Il nome di uno dei due nomadi che tentò di rubare a casa di Ermes Mattielli, come riporta Il Mattino, è Cris Caris e non "Cris Chariz". L'Isola dei Fumosi è un videogame dell'Airc per dire di no al fumo e ottenere consigli sulla prevenzione oncologica. In realtà, se si effettua una ricerca sul canale ufficiale Mediaset dedicato all'Isola dei Famosi non si trova alcun riscontro sulla presunta partecipazione del Rom. Stesso esito sul sito internet del Sussidario.net, che dedica un'ampia pagina ad anticipazioni e concorrenti della prossima edizione del reality show. Ovviamente, la petizione su Change.org (con la richiesta di 100 firme) non potrà essere consegnata alla redazione dell'Isola dei Famosi. 

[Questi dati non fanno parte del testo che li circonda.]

(** X16: the orchestrator reports success exactly when the services could
    be constructed, [run_analysis] returned a result and the formatter
    saved it, and a successful run ends with "Operation completed
    successfully"; when the formatter raises, the run ends with the two
    lines of the failure handler and reports failure; the formatter is
    called at most once, only with a result of [run_analysis], flagged as an
    organization exactly when an organization name was given, and the
    summary line of that result is the line printed immediately before the
    call. *)
Theorem X16_orchestrate_success (w : World) (fmt : Formatter) (config : pyval)
    (repo_path org_name : option string) (to_version scope : string)
    (max_repos : Z) (keep_clones : bool) (provider : string) :
  let run := orchestrate_analysis w fmt config repo_path org_name to_version scope
               max_repos keep_clones provider in
  (snd run = Ok true <->
   exists service analysis_result output_result,
     AnalysisService_init w config = Ok service /\
     create_output_formatter fmt = Ok tt /\
     value_of (run_analysis w service repo_path org_name to_version scope max_repos
                 keep_clones provider true) = Ok (Some analysis_result) /\
     format_and_save fmt analysis_result (opt_str_truthy org_name) = Ok output_result) /\
  (snd run = Ok true ->
   exists printed, fst run = printed ++ [CliPrint "Operation completed successfully"]) /\
  (forall service analysis_result e,
     AnalysisService_init w config = Ok service ->
     create_output_formatter fmt = Ok tt ->
     value_of (run_analysis w service repo_path org_name to_version scope max_repos
                 keep_clones provider true) = Ok (Some analysis_result) ->
     format_and_save fmt analysis_result (opt_str_truthy org_name) = Raise e ->
     snd run = Ok false /\
     exists printed,
       fst run = printed ++ [ CliPrint ("Operation failed: " +:+ exn_msg e);
                              CliLogError ("Orchestration failed: " +:+ exn_msg e) ]) /\
  (forall analysis_result is_organization,
     CliSave analysis_result is_organization ∈ fst run ->
     is_organization = opt_str_truthy org_name /\
     (exists service,
        AnalysisService_init w config = Ok service /\
        value_of (run_analysis w service repo_path org_name to_version scope max_repos
                    keep_clones provider true) = Ok (Some analysis_result)) /\
     exists pre post,
       fst run = pre ++ [ CliPrint (_print_analysis_complete analysis_result);
                          CliSave analysis_result is_organization ] ++ post /\
       (forall r b, CliSave r b ∉ pre) /\
       (forall r b, CliSave r b ∉ post)).
Proof.
  intros run.
  destruct (AnalysisService_init w config) as [service|e0|] eqn:Hinit.
  2: { subst run. unfold orchestrate_analysis. rewrite Hinit. cbn [fst snd].
       split; [split; [done|by intros (? & ? & ? & ? & _)]|].
       split; [done|]. split; [done|].
       intros r b Hin. by destruct (orchestration_failed_no_save _ _ _ Hin). }
  2: { subst run. unfold orchestrate_analysis. rewrite Hinit. cbn [fst snd].
       split; [split; [done|by intros (? & ? & ? & ? & _)]|].
       split; [done|]. split; [done|]. by intros r b Hin%elem_of_nil. }
  destruct (create_output_formatter fmt) as [[]|e0|] eqn:Hfmt.
  2: { subst run. unfold orchestrate_analysis. rewrite Hinit, Hfmt. cbn [fst snd].
       split; [split; [done|by intros (? & ? & ? & ? & ? & _)]|].
       split; [done|]. split; [done|].
       intros r b Hin. by destruct (orchestration_failed_no_save _ _ _ Hin). }
  2: { subst run. unfold orchestrate_analysis. rewrite Hinit, Hfmt. cbn [fst snd].
       split; [split; [done|by intros (? & ? & ? & ? & ? & _)]|].
       split; [done|]. split; [done|]. by intros r b Hin%elem_of_nil. }
  destruct (orchestrate_analysis_started w fmt config repo_path org_name to_version
              scope max_repos keep_clones provider service Hinit Hfmt)
    as [starting Hrun].
  fold run in Hrun. cbv zeta in Hrun.
  set (analysis := run_analysis w service repo_path org_name to_version scope max_repos
                     keep_clones provider true) in *.
  pose proof (fun r b => printed_no_save starting (trace_of analysis) r b) as Hnosave.
  destruct (value_of analysis) as [[result|]|e1|] eqn:Hv.
  - assert (forall tail, (forall r b, CliSave r b ∉ tail) ->
              forall r b,
                CliSave r b ∈ ((CliPrint starting :: map cli_of_event (trace_of analysis))
                               ++ [CliPrint (_print_analysis_complete result);
                                   CliSave result (opt_str_truthy org_name)]) ++ tail ->
                b = opt_str_truthy org_name /\
                (exists service0,
                   Ok service = Ok service0 /\
                   value_of (run_analysis w service0 repo_path org_name to_version scope
                               max_repos keep_clones provider true) = Ok (Some r)) /\
                exists pre post,
                  ((CliPrint starting :: map cli_of_event (trace_of analysis))
                   ++ [CliPrint (_print_analysis_complete result);
                       CliSave result (opt_str_truthy org_name)]) ++ tail
                  = pre ++ [CliPrint (_print_analysis_complete r); CliSave r b] ++ post /\
                  (forall r b, CliSave r b ∉ pre) /\
                  (forall r b, CliSave r b ∉ post)) as Hsave.
    { intros tail Htail r b Hin.
      apply save_position in Hin as [-> ->]; [|done|done].
      split; [done|]. split; [by exists service|].
      exists (CliPrint starting :: map cli_of_event (trace_of analysis)), tail.
      split; [by rewrite <- app_assoc|done]. }
    destruct (format_and_save fmt result (opt_str_truthy org_name))
      as [out|e2|] eqn:Hsaved; rewrite Hrun; cbn [fst snd].
    + split; [split; [intros _; by exists service, result, out|done]|].
      split; [intros _; eexists; by rewrite !app_assoc|].
      split.
      { intros s' r' e' [= <-] _ Hr. fold analysis in Hr. rewrite Hv in Hr.
        injection Hr as <-. congruence. }
      apply Hsave. intros r b [Hin|Hin]%elem_of_app.
      * by destruct (lines_no_save _ _ _ Hin).
      * by apply list_elem_of_singleton in Hin.
    + split.
      { split; [done|]. intros (s' & r' & o' & [= <-] & _ & Hr & Hs). fold analysis in Hr.
        rewrite Hv in Hr. injection Hr as <-. congruence. }
      split; [done|]. split.
      { intros s' r' e' [= <-] _ Hr Hraise. fold analysis in Hr. rewrite Hv in Hr.
        injection Hr as <-. rewrite Hsaved in Hraise. injection Hraise as <-.
        split; [done|]. by eexists. }
      apply Hsave. intros r b Hin. by destruct (orchestration_failed_no_save _ _ _ Hin).
    + split.
      { split; [done|]. intros (s' & r' & o' & [= <-] & _ & Hr & Hs). fold analysis in Hr.
        rewrite Hv in Hr. injection Hr as <-. congruence. }
      split; [done|]. split.
      { intros s' r' e' [= <-] _ Hr Hraise. fold analysis in Hr. rewrite Hv in Hr.
        injection Hr as <-. congruence. }
      rewrite <- (app_nil_r ((CliPrint starting :: _) ++ [_; _])).
      apply Hsave. by intros ? ? ?%elem_of_nil.
  - rewrite Hrun. cbn [fst snd]. split.
    { split; [done|]. intros (s' & r' & o' & [= <-] & _ & Hr & _). fold analysis in Hr.
      by rewrite Hv in Hr. }
    split; [done|]. split.
    { intros s' r' e' [= <-] _ Hr. fold analysis in Hr. by rewrite Hv in Hr. }
    intros r b Hin. exfalso.
    apply elem_of_app in Hin as [Hin|Hin]; [by destruct (Hnosave _ _ Hin)|].
    apply list_elem_of_singleton in Hin. done.
  - rewrite Hrun. cbn [fst snd]. split.
    { split; [done|]. intros (s' & r' & o' & [= <-] & _ & Hr & _). fold analysis in Hr.
      by rewrite Hv in Hr. }
    split; [done|]. split.
    { intros s' r' e' [= <-] _ Hr. fold analysis in Hr. by rewrite Hv in Hr. }
    intros r b Hin. exfalso.
    apply elem_of_app in Hin as [Hin|Hin]; [by destruct (Hnosave _ _ Hin)|].
    by destruct (orchestration_failed_no_save _ _ _ Hin).
  - rewrite Hrun. cbn [fst snd]. split.
    { split; [done|]. intros (s' & r' & o' & [= <-] & _ & Hr & _). fold analysis in Hr.
      by rewrite Hv in Hr. }
    split; [done|]. split.
    { intros s' r' e' [= <-] _ Hr. fold analysis in Hr. by rewrite Hv in Hr. }
    intros r b Hin. by destruct (Hnosave _ _ Hin).
Qed.
Lemma transform_bbox_returns g bbox g' :
  mask_mode self = "bbox" →
  random_bbox_kwargs (height, width) (mask_config self) g = Ok (bbox, g') →
  ∃ m, bbox2mask (height, width) bbox = Ok m
       ∧ transform irregular ff self results g
         = Ok (<["mask" := VArray m]>
                 (<["mask_bbox" := bbox_value bbox]> results), g').
Proof.
  intros Hmode Hbox. rewrite transform_with_image. pick_mode.
  unfold mbind at 1, M_bind at 1. rewrite Hbox.
  destruct (random_bbox_kwargs_Ok_inv _ _ _ _ _ Hbox) as (s & d & m0 & Hr).
  apply random_bbox_Ok_image in Hr as [Hh Hw].
  destruct (bbox2mask_returns height width bbox) as [m Hm]; [lia | lia |].
  exists m. split; [done |].
  unfold mbind, M_bind, lift. by rewrite Hm.
Qed.

Lemma transform_bbox_raises g e :
  mask_mode self = "bbox" →
  random_bbox_kwargs (height, width) (mask_config self) g = Raise e →
  transform irregular ff self results g = Raise e.
Proof.
  intros Hmode Hbox. rewrite transform_with_image. pick_mode.
  unfold mbind at 1, M_bind at 1. by rewrite Hbox.
Qed.

Lemma transform_irregular g :
  mask_mode self = "irregular" →
  transform irregular ff self results g =
    match irregular (height, width) (mask_config self) g with
    | Ok (m, g') => Ok (<["mask" := VArray m]> results, g')
    | Raise e => Raise e
    end.
Proof.
  intros Hmode. rewrite transform_with_image. pick_mode.
  unfold mbind, M_bind. by destruct (irregular _ _ _) as [[m g'] |].
Qed.

Lemma transform_ff g :
  mask_mode self = "ff" →
  transform irregular ff self results g =
    match ff (height, width) (mask_config self) g with
    | Ok (m, g') => Ok (<["mask" := VArray m]> results, g')
    | Raise e => Raise e
    end.
Proof.
  intros Hmode. rewrite transform_with_image. pick_mode.
  unfold mbind, M_bind. by destruct (ff _ _ _) as [[m g'] |].
Qed.

Lemma transform_unsupported g :
  mask_mode self ∉ supported_modes →
  transform irregular ff self results g = Raise NotImplementedError.
Proof.
  intros Hmode. rewrite transform_with_image.
  assert (∀ mode, mode ∈ supported_modes → mask_mode self ≠ mode) as Hne
    by (intros mode Hin E; apply Hmode; by rewrite E).
  pose proof (Hne "bbox" ltac:(repeat constructor)).
  pose proof (Hne "irregular" ltac:(repeat constructor)).
  pose proof (Hne "ff" ltac:(repeat constructor)).
  by pick_mode.
Qed.
End Dispatch.

(** C6, amended: on a results dict with an image, [transform] adds
    'mask' and 'mask_bbox' in mode 'bbox' and 'mask' alone in modes
    'irregular' and 'ff', each time the selected generator returns a
    mask; an exception of the generator is passed on; every other mode,
    'set' among them, raises [NotImplementedError]. *)
Theorem transform_dispatch
  (irregular ff : Z * Z → gmap string value → M ndarray3)
  (self : LoadMask) (results : gmap string value) (height width : Z) (g : rng) :
  results !! "img" = Some (VImage height width) →
  (mask_mode self = "bbox" →
     (∀ bbox g',
        random_bbox_kwargs (height, width) (mask_config self) g = Ok (bbox, g') →
        ∃ m, bbox2mask (height, width) bbox = Ok m
             ∧ transform irregular ff self results g
               = Ok (<["mask" := VArray m]>
                       (<["mask_bbox" := bbox_value bbox]> results), g'))
     ∧ (∀ e,
          random_bbox_kwargs (height, width) (mask_config self) g = Raise e →
          transform irregular ff self results g = Raise e))
  ∧ (mask_mode self = "irregular" →
       (∀ m g',
          irregular (height, width) (mask_config self) g = Ok (m, g') →
          transform irregular ff self results g
          = Ok (<["mask" := VArray m]> results, g'))
       ∧ (∀ e,
            irregular (height, width) (mask_config self) g = Raise e →
            transform irregular ff self results g = Raise e))
  ∧ (mask_mode self = "ff" →
       (∀ m g',
          ff (height, width) (mask_config self) g = Ok (m, g') →
          transform irregular ff self results g
          = Ok (<["mask" := VArray m]> results, g'))
       ∧ (∀ e,
            ff (height, width) (mask_config self) g = Raise e →
            transform irregular ff self results g = Raise e))
  ∧ (mask_mode self ∉ supported_modes →
       transform irregular ff self results g = Raise NotImplementedError)
  ∧ (mask_mode self = "set" →
       transform irregular ff self results g = Raise NotImplementedError).
Proof.
  intros Himg. repeat split.
  - intros bbox g' Hbox. by eapply transform_bbox_returns.
  - intros e Hbox. by eapply transform_bbox_raises.
  - intros m g' Hgen. erewrite transform_irregular by done. by rewrite Hgen.
  - intros e Hgen. erewrite transform_irregular by done. by rewrite Hgen.
  - intros m g' Hgen. erewrite transform_ff by done. by rewrite Hgen.
  - intros e Hgen. erewrite transform_ff by done. by rewrite Hgen.
  - intros Hmode. by eapply transform_unsupported.
  - intros Hmode. eapply transform_unsupported; [done |].
    rewrite Hmode. unfold supported_modes. rewrite !elem_of_cons, elem_of_nil.
    intros [? | [? | [? | []]]]; discriminate.
Qed.

Lemma transform_dispatch_witness :
  transform (fun _ _ => raise RuntimeError) (fun _ _ => raise RuntimeError)
    {| mask_mode := "set"; mask_config := ∅ |}
    {[ "img" := VImage 4 4 ]} (fun _ => 0)
  = Raise NotImplementedError.
Proof.
  destruct (transform_dispatch
              (fun _ _ => raise RuntimeError) (fun _ _ => raise RuntimeError)
              {| mask_mode := "set"; mask_config := ∅ |}
              {[ "img" := VImage 4 4 ]} 4 4 (fun _ => 0))
    as (_ & _ & _ & _ & Hset); [reflexivity |].
  apply Hset. reflexivity.
Defined.

(** C6 as stated fails: in mode 'bbox', with a 128x128 box asked on a
    10x10 image, [transform] raises and adds no mask. *)
Lemma transform_bbox_too_large_raises :
  ¬ transform_always_adds_mask.
Proof.
  intros H.
  destruct (H (fun _ _ => raise RuntimeError) (fun _ _ => raise RuntimeError)
              {| mask_mode := "bbox";
                 mask_config := {[ "max_bbox_shape" := VInt 128 ]} |}
              {[ "img" := VImage 10 10 ]} 10 10 (fun _ => 0))
    as (results' & g' & Hret & _); [reflexivity | |].
  { repeat constructor. }
  vm_compute in Hret. discriminate Hret.
Qed.

End LoadMaskTransform.

(** ** Properties of [PixArtAlphaDataPreprocessor.forward] *)

Module Preprocessor.
Import PixArt Statements BoxStatements.

(** Peel the first call off a sequence that returned. *)
Ltac bind_inv H :=
  let E := fresh "E" in
  match type of H with
  | (?r ≫= _) = Ok _ =>
      destruct r eqn:E; [cbn [mbind result_bind] in H | discriminate H]
  end.

Lemma mapM_as_tensor ts : mapM as_tensor (VTensor <$> ts) = Some ts.
Proof.
  induction ts as [| t ts IH]; [done |].
  rewrite fmap_cons. cbn [mapM]. rewrite IH. done.
Qed.

Lemma mapM_as_tensor_inv l ts : mapM as_tensor l = Some ts → l = VTensor <$> ts.
Proof.
  revert ts. induction l as [| v l IH]; intros ts H.
  - by injection H as <-.
  - cbn [mapM] in H. destruct v; try discriminate H.
    destruct (mapM as_tensor l) as [ts' |]; [| discriminate H].
    injection H as <-. by rewrite (IH ts').
Qed.

Lemma fmap_VTensor_inj (l1 l2 : list tensor) :
  VTensor <$> l1 = VTensor <$> l2 → l1 = l2.
Proof.
  revert l2. induction l1 as [| t l1 IH]; intros [| u l2] H; try done.
  rewrite !fmap_cons in H. injection H as -> H. f_equal. by apply IH.
Qed.

Lemma same_shape_forallb t ts :
  forallb (fun u => bool_decide (shape u = shape t)) ts = true
  ↔ tensors_of_shape (shape t) ts.
Proof.
  unfold tensors_of_shape. induction ts as [| u ts IH]; simpl.
  - split; [constructor | done].
  - rewrite andb_true_iff, IH, Forall_cons, bool_decide_eq_true. done.
Qed.

(** [torch.stack] on a non-empty list of tensors of one shape. *)
Lemma torch_stack_tensors s ts :
  ts ≠ [] → tensors_of_shape s ts →
  torch_stack (VList (VTensor <$> ts))
  = Ok (Tensor (length ts :: s) (concat (elems <$> ts))).
Proof.
  intros Hne Hs. unfold torch_stack. rewrite mapM_as_tensor.
  destruct ts as [| t ts]; [done |].
  apply Forall_cons in Hs as [<- Hs].
  apply same_shape_forallb in Hs. by rewrite Hs.
Qed.

Lemma torch_stack_Ok_inv l b :
  torch_stack (VList l) = Ok b →
  ∃ s ts, l = VTensor <$> ts ∧ ts ≠ [] ∧ tensors_of_shape s ts
          ∧ b = Tensor (length ts :: s) (concat (elems <$> ts)).
Proof.
  unfold torch_stack. destruct (mapM as_tensor l) as [ts |] eqn:E; [| done].
  apply mapM_as_tensor_inv in E as ->.
  destruct ts as [| t ts]; [done |].
  destruct (forallb _ ts) eqn:Hs; [| done].
  apply same_shape_forallb in Hs. intros [= <-].
  exists (shape t), (t :: ts). repeat split; [done |].
  by apply Forall_cons.
Qed.

(** The [k]-th block of a concatenation of blocks of one length. *)
Lemma concat_block {A} (n : nat) (xs : list (list A)) (k : nat) (x : list A) :
  Forall (fun y => length y = n) xs → xs !! k = Some x →
  take n (drop (k * n) (concat xs)) = x.
Proof.
  intros Hn. revert k. induction Hn as [| y ys Hy Hys IH]; intros k Hk; [done |].
  rewrite concat_cons. destruct k as [| k].
  - injection Hk as <-. rewrite Nat.mul_0_l, drop_0.
    by rewrite take_app_length'.
  - rewrite Nat.mul_succ_l, Nat.add_comm, <- drop_drop.
    rewrite drop_app_length' by done. by apply IH.
Qed.

(** The slices of a stacked batch are the stacked tensors, in order. *)
Lemma select_stacked s ts k t :
  Forall tensor_wf ts → tensors_of_shape s ts → ts !! k = Some t →
  select (Tensor (length ts :: s) (concat (elems <$> ts))) k = Some t.
Proof.
  unfold tensors_of_shape. intros Hwf Hs Hk. unfold select. simpl.
  destruct (decide (k < length ts)%nat) as [_ | Hge];
    [| by apply lookup_lt_Some in Hk].
  f_equal.
  assert (shape t = s) as Ht by by eapply (Forall_lookup_1 _ _ _ _ Hs).
  destruct t as [st et]. simpl in Ht. subst st. f_equal.
  apply concat_block.
  - apply Forall_fmap. apply Forall_forall. intros u Hu. simpl.
    rewrite Forall_forall in Hwf, Hs.
    specialize (Hwf u Hu). specialize (Hs u Hu). unfold tensor_wf in Hwf.
    by rewrite <- Hs.
  - by rewrite list_lookup_fmap, Hk.
Qed.

(** *** The steps on the inputs dict *)

Lemma when_present_absent key step inputs :
  inputs !! key = None → when_present key step inputs = Ok inputs.
Proof.
  intros H. unfold when_present, contains. rewrite H.
  by rewrite bool_decide_eq_false_2 by (by intros [? ?]).
Qed.

Lemma when_present_present key step inputs v :
  inputs !! key = Some v → when_present key step inputs = step inputs.
Proof.
  intros H. unfold when_present, contains. rewrite H.
  by rewrite bool_decide_eq_true_2 by by eexists.
Qed.

Lemma append_class_Ok key inputs rci x c :
  inputs !! key = Some (VList x) →
  inputs !! "result_class_image" = Some (VDict rci) →
  rci !! key = Some (VList c) →
  append_class key inputs
  = Ok (<[key := VList (x ++ c)]>
          (<["result_class_image" := VDict (delete key rci)]> inputs)).
Proof.
  intros Hx Hrci Hc. unfold append_class, getitem, dict_pop.
  rewrite Hx, Hrci. simpl. by rewrite Hc.
Qed.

Come si legge su Il Messaggero, Mattielli morì nel novembre del 2015 dopo che fu ricoverato in ospedale a causa d'un infarto provocato, forse, dal forte stress accumulato in seguito alla "continua esposizione mediatica". Come si legge sul Corriere del Veneto, l'ex rigattiere di Arsiero (Vicenza) sparò ai due nomadi che si erano introdotti la notte del 13 giugno 2006 nel suo deposito di ferri per rubare. Il 7 ottobre 2015 era stato condannato a 5 anni e quattro mesi di reclusione e a una provvisionale di 135mila euro per il duplice tentato omicidio nei confronti dei due Rom. Come si legge sul Giornale, il 22 febbraio del 2016 Caris è stato arrestato per furto, ma il giudice ha deciso per l'obbligo di dimora.